He made quite a name for himself by blasting the Academy and NAPS over and over wherever he could. He was also a big proponent of getting rid of the Service Academies and replacing with something like Sandhurst.

He had several articles with a lot of data about NAPS as well. Not the most popular guy, he eventually got booted from USNA over a sexual harassment claim (sending creepy pics of himself to female mids) but was eventually reinstated, but still not teaching actual classes I think.

He's a smart guy with some decent ideas but he is also someone who is really in love with himself and his own contrary ideas, sending shirtless pics to students as a joke because he thought it was funny. It may not have been sexual harassment in the end but the fact he thought that was somehow okay in this day and age shows a real lack of common sense that seems to be theme with him.
 

Griz882

Frightening children with the Griz-O-Copter!
pilot
Contributor
Which would do away with ROTC and OCS as well, making the academies glorified OCS's like Sandhurst. That would be a drastic shift in how we handle officer training across the board, one that ironically may end up costing just as much if not more than the academies do now if almost officer candidate has to go through the same 6-8 month accession program.

It isn't just Sandhurst either, much of their initial military training is set up differently than ours. What works for them doesn't mean it would work well for us, notably most other Commonwealth countries with larger militaries have the American-style system of military academies that are also universities in addition to utilizing other commissioning sources.
While I disagree with your math, and your suggested outcomes, the reality is that it isn't going to happen in any case. Very much like closing NAPS.
 

scoolbubba

Brett327 gargles ballsacks
pilot
Contributor
It shouldn't be a surprise that when you cut 5 months of training out of a 12 month course, it only takes 7 months to wing.

There is a huge difference in the maturity and airmanship of an advanced student vs a primary student. These guys will be undergoing that growing process in a c-17 or 135 or a herc. Those are not trainers, and for good reasons. Oopsies in those have real consequences and are far more expensive to fix. Not every AC they fly with is going to be an IP.

This is a bad idea and akin to slapping a bandaid on a chest wound. Rather than resource their pilot training appropriately to meet demand or, I dunno, fix the systemic issues that have people racing for the door, AF leadership produced an unfinished product in less time and patted themselves on the back.
 

Flash

SEVAL/ECMO
None
Super Moderator
Contributor
While I disagree with your math, and your suggested outcomes, the reality is that it isn't going to happen in any case. Very much like closing NAPS.

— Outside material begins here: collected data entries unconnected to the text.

(* ===== verification/RoutineTypes.v ===== *)
(** The records of routines (commodel/routine.go, commodel/delivery.go, identity/identity.go):
    schedules, their occurrences and the jobs these carry.

    A schedule and a job share the fields that say where and for whom the work is done
    ([Routing]).  Fields that the modelled operations only carry along unread (probes,
    quiet hours, provenance) are left out. *)
From stdpp Require Import base gmap strings list.
From Stdlib Require Import Ascii String.
From S2P Require Import Prelude GoStrings Calendar.
Local Open Scope string_scope.

Record Envelope := mkEnvelope {
  e_Schema : Z;
  e_PrincipalID : string;
  e_ExternalIdentityID : string;
  e_ContextID : string;
  e_RuntimeID : string;
  e_ConversationID : string;
  e_DeliveryTargetID : string;
  e_PolicyVersion : string;
  e_Organization : string;
  e_CapabilityProfile : string;
  e_Environment : string;
  e_Generation : Z;
  e_Scopes : list string;
}.
Global Instance Envelope_eq_dec : EqDecision Envelope.
Proof. solve_decision. Defined.

Record Routing := mkRouting {
  ro_OrganizationID : string;
  ro_UserID : string;
  ro_ActorID : string;
  ro_ScopeID : string;
  ro_Channel : string;
  ro_ChatID : Z;
  ro_TaskID : string;
  ro_TopicID : Z;
  ro_SlackChannel : string;
  ro_SlackThread : string;
  ro_AssignmentID : string;
  ro_AssignmentPlanRevision : Z;
}.
Global Instance Routing_eq_dec : EqDecision Routing.
Proof. solve_decision. Defined.

Record RoutineWindow := mkWindow { w_From : string; w_To : string }.
Global Instance RoutineWindow_eq_dec : EqDecision RoutineWindow.
Proof. solve_decision. Defined.

Record RoutineTiming := mkTiming {
  t_Windows : list RoutineWindow;
  t_At : list string;
  t_Weekdays : list Z;
  t_StartAt : Z;
  t_EndAt : Z;
}.

Record Schedule := mkSchedule {
  s_ScheduleID : string;
  s_Revision : Z;
  s_Envelope : Envelope;
  s_Routing : Routing;
  s_Timezone : string;
  s_Expression : string;
  s_Timing : option RoutineTiming;
  s_IntervalAnchor : Z;
  s_JobKind : string;
  s_SnoozedUntil : Z;
  s_Input : string;
  s_Enabled : bool;
  s_Paused : bool;
  s_NextDue : Z;
  s_LastOccurrenceID : string;
  s_LastFailureSHA256 : string;
  s_PendingFailureSHA256 : string;
  s_BlockedAt : Z;
  s_BlockedReason : string;
  s_CatchUpWindow : Z;
  s_Delivery : string;
  s_UpdatedAt : Z;
}.

Record Job := mkJob {
  j_Envelope : Envelope;
  j_Routing : Routing;
  j_ID : string;
  j_Text : string;
  j_Sensitive : bool;
  j_Trigger : string;
  j_IdempotencyKey : string;
  j_CreatedAt : Z;
  j_OperationalEpoch : Z;
  j_MessageID : Z;
  j_InboundID : string;
  j_TextSHA256 : string;
  j_GoalEpoch : Z;
  j_TokenEstimate : Z;
}.

Record RoutineOccurrence := mkOccurrence {
  o_ScheduleID : string;
  o_Revision : Z;
  o_DueAt : Z;
  o_Job : Job;
  o_JobKind : string;
  o_CatchUpWindow : Z;
  o_State : string;
}.

(** [DefaultCatchUp] *)
Definition DefaultCatchUp : Z := Hour.

(** [IDPattern]: [^[A-Za-z0-9._-]+$] *)
Definition IDPattern (s : string) : bool :=
  (s != "") && str_forallb (λ c, is_lower c || is_upper c || is_digit c || is_char "." c || is_char "_" c || is_char "-" c) s.

(** SHA-256 in hexadecimal, and [strconv.FormatUint] and RFC 3339 texts. *)
Class RoutineWorld := {
  r_sha256_hex : string → string;
  format_RFC3339Nano : Z → string;
  ParseDuration : string → option Z;
}.

(** [FileID] *)
Definition FileID `{RoutineWorld} (id : string) : string :=
  if IDPattern id then id else "id-" ++ r_sha256_hex id.

(** [TerminalStatus] *)
Definition TerminalStatus (status : string) : bool :=
  (status == "completed") || (status == "failed") || (status == "cancelled") || (status == "interrupted").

The cost is definitely something I WAG'd but it certainly would cost more than the current OCS setup if we followed the Sandhurst model, an interesting exercise for someone who would want to study the issue but with so many unknowns it would be hard to nail down a realistic figure.
 

Flash

SEVAL/ECMO
None
Super Moderator
Contributor
There is a huge difference in the maturity and airmanship of an advanced student vs a primary student. These guys will be undergoing that growing process in a c-17 or 135 or a herc. Those are not trainers, and for good reasons. Oopsies in those have real consequences and are far more expensive to fix. Not every AC they fly with is going to be an IP.

Even worse is that with the T-1 going away in 2-4 years the USAF is going replace them with an all simulator training syllabus.

"Wills said students in the fighter track will continue flying the T-38, until the new T-7 replaces it, while air mobility students will transition to an all-simulator training syllabus after the T-6, before they move back into cockpit training in their specific airframes, like the C-17 Globemaster or the KC-46 Pegasus.

That transition already is in effect at Randolph, where air mobility students already have gone to an all-simulator syllabus, replacing the T-1. At Vance, students headed to air mobility aircraft now train for about three months, in a combination of simulators and the T-1, before moving on to their operational aircraft. "

I don't see this ending well.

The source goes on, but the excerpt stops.